Les Etats européens en première ligne

Elle a les yeux rivés sur le tiroir-caisse.L’Europe a du mal en interne à fédérer ses membres, que dire d’une approche euro-méditerranéenne.Arnaud de Lummen aime à rappeler cette maxime de Jean-Paul Sartre, »Ce qui est terrible, ce n’est pas de souffrir ni de mourir, mais de mourir en vain ».Au total on estime le marché des Smart Grids à environ 30 à 40 milliards de dollars par an avec un taux de croissance de 5 à 10% par an.Rien de plus logique, mais en pratique cela revient à placer la Commission en situation de formuler des conseils politiques et de le faire, dans l’état actuel des règles, de son propre chef et sans aucun contrôle parlementaire.Les plus : une croissance économique supérieure à celle de l’Europe, une volonté de relancer la croissance à tout prix qui finira par payer, un rebond potentiel de l’emploi qui finira par arriver et le rôle résiduel de valeur refuge du dollar en cas de troubles géopolitiques comme en Égypte.Notre imagination ne l’en détache pas.

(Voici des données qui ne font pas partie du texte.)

(** X28.  The link-update hook does not look at actions of other types: they
    can be taken out of the evaluated list without changing the
    configuration it finds. *)
Theorem extract_fetch_config_other_actions actions :
  extract_fetch_config (filter (fun a => is_fetch_action a = true) actions)
  = extract_fetch_config actions.
Proof.
  induction actions as [|a l IH]; [done|].
  rewrite filter_cons.
  destruct (decide (is_fetch_action a = true)) as [Ha|Ha];
    unfold is_fetch_action in Ha.
  - cbn. by rewrite Ha.
  - apply not_true_is_false in Ha. cbn. by rewrite Ha.
Qed.

(** X29.  When the first fetch action carries a mapping that is not empty, the
    link-update hook calls the executor once, with the plan that holds
    this mapping and nothing else.  It returns what the executor returns,
    wrapped.  When the executor raises an instance of [Exception], the
    hook returns [None], unless formatting the exception for the log
    raises, and then that exception reaches the caller; when the executor
    raises an exception that is no instance of [Exception], it reaches the
    caller. *)
Theorem link_hook_runs_executor card_id s s1 before kv d after ui_data :
  prepare card_id s
    = (Ok (Some (before
                 ++ mkAction ACT_FETCH_FORUM_TAGS (PDict (kv :: d)) :: after,
                 ui_data)), s1) ->
  Forall (fun a => act_type a <> ACT_FETCH_FORUM_TAGS) before ->
  auto_run_forum_tags_on_link_update card_id s =
  let plan := fetch_plan (PDict (kv :: d)) in
  let (r, w) := apply_plan card_id plan ui_data (world s1) in
  (match r with
   | Ok res => Ok (ret_result res)
   | Raise e =>
       if is_Exception (exn_cls e) then
         match exn_str_raises e with
         | None => Ok PNone
         | Some (cls, msg) => Raise (Exn cls msg)
         end
       else Raise e
   end,
   {| world := w; applied := applied s1 ++ [(card_id, plan, ui_data)] |}).
Proof.
  intros Hprep Hbefore.
  destruct (before ++ mkAction ACT_FETCH_FORUM_TAGS (PDict (kv :: d))
                   :: after) as [|a l] eqn:Hl.
  { by destruct before. }
  rewrite (link_hook_after_prepare _ _ _ _ _ _ Hprep). cbn zeta.
  rewrite <- Hl, extract_fetch_config_first by done.
  cbn [truthy].
  destruct (apply_plan card_id _ ui_data (world s1)) as [[res|e] w]; [done|].
  cbn [executor_answer]. f_equal. unfold at_boundary.
  by destruct (exn_cls e).
Qed.
Lemma balanced_sizes p k rest t :
  shape t = k * p :: rest -> well_formed t ->
  length (data t) = p * (k * numel_of rest) /\ numel t = p * (k * numel_of rest).
Proof.
  unfold well_formed, numel. intros -> ->. rewrite numel_cons. lia.
Qed.

(** C4: the backward of the all-to-all, applied to a gradient tensor, is
    the forward all-to-all applied to that tensor over the group saved by
    the forward call, in the same process state. Under a balanced
    partition (every member's leading dimension is a multiple of the group
    size, one shape for all) the forward with the standard backend is the
    exchange of equal pieces, and that exchange is its own adjoint for the
    inner product summed over the group. *)
Theorem all_to_all_backward_is_forward has_all_to_all_single grp xs p0 grads pr :
  AllToAll_backward has_all_to_all_single
    (AllToAll_forward has_all_to_all_single grp xs p0).1.2 grads pr
  = ((AllToAll_forward has_all_to_all_single grp grads pr).1.1,
     (AllToAll_forward has_all_to_all_single grp grads pr).2) /\
  (forall p k rest ys gs,
     1 < p ->
     (forall j, j < p -> shape (ys j) = k * p :: rest /\ well_formed (ys j)) ->
     (forall j, j < p -> shape (gs j) = k * p :: rest /\ well_formed (gs j)) ->
     (forall r q, r < p -> a2a_type q = 1%Z ->
        (AllToAll_forward true (mk_group true p r) ys q).1.1
        = Ok (mk_tensor (k * p :: rest) (exchanged p r ys))) /\
     group_dot p (fun r => exchanged p r ys) (fun r => data (gs r))
     = group_dot p (fun r => data (ys r)) (fun r => exchanged p r gs)).
Proof.
  split.
  - unfold AllToAll_backward. rewrite forward_ctx. cbn [a2a_group].
    destruct (AllToAll_forward has_all_to_all_single grp grads pr) as [[o c] q].
    reflexivity.
  - intros p k rest ys gs Hp Hys Hgs. split.
    + intros r q Hr Hq. unfold AllToAll_forward.
      assert (Hprep : a2a_type (prepare true (mk_group true p r) q) = 1%Z).
      { unfold prepare. destruct (prepared q); [exact Hq|].
        cbn [negb andb a2a_type]. rewrite Hq. reflexivity. }
      cbn [a2a_world_size get_world_size initialised size].
      destruct (Nat.leb_spec p 1); [lia|].
      rewrite Hprep. change (1 =? 0)%Z with false.
      change (Z.land 1 8 =? 8)%Z with false. cbn [orb andb emit_if].
      rewrite Hprep. change (Z.land 1 1 =? 1)%Z with true. cbn iota.
      rewrite (all_to_all_single_even p r k rest ys) by (auto; try lia; apply Hys).
      reflexivity.
    + apply (exchanged_adjoint p (k * numel_of rest)).
      * intros j Hj. apply balanced_sizes; apply Hys; assumption.
      * intros j Hj. apply balanced_sizes; apply Hgs; assumption.
Qed.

Il serait pourtant erroné de penser que le champ d’action des banques centrales s’arrête là.Ces anonymes sont les artisans du TTIP, alias le Transatlantic Trade and Investment Partnership, le plus ambitieux projet de libre-échange que deux « parties » aient jamais tenté de signer.Financée par la hausse de la TVA, cette réforme fait rentrer la France dans l’ère de la politique de l’offre.Ce n’est plus la réalité même, dit-elle, qu’elle recomposera, mais seulement une imitation du réel, ou plutôt une image symbolique ; l’essence des choses nous échappe et nous échappera toujours, nous nous mouvons parmi des relations, l’absolu n’est pas de notre ressort, arrêtons-nous devant l’Inconnaissable.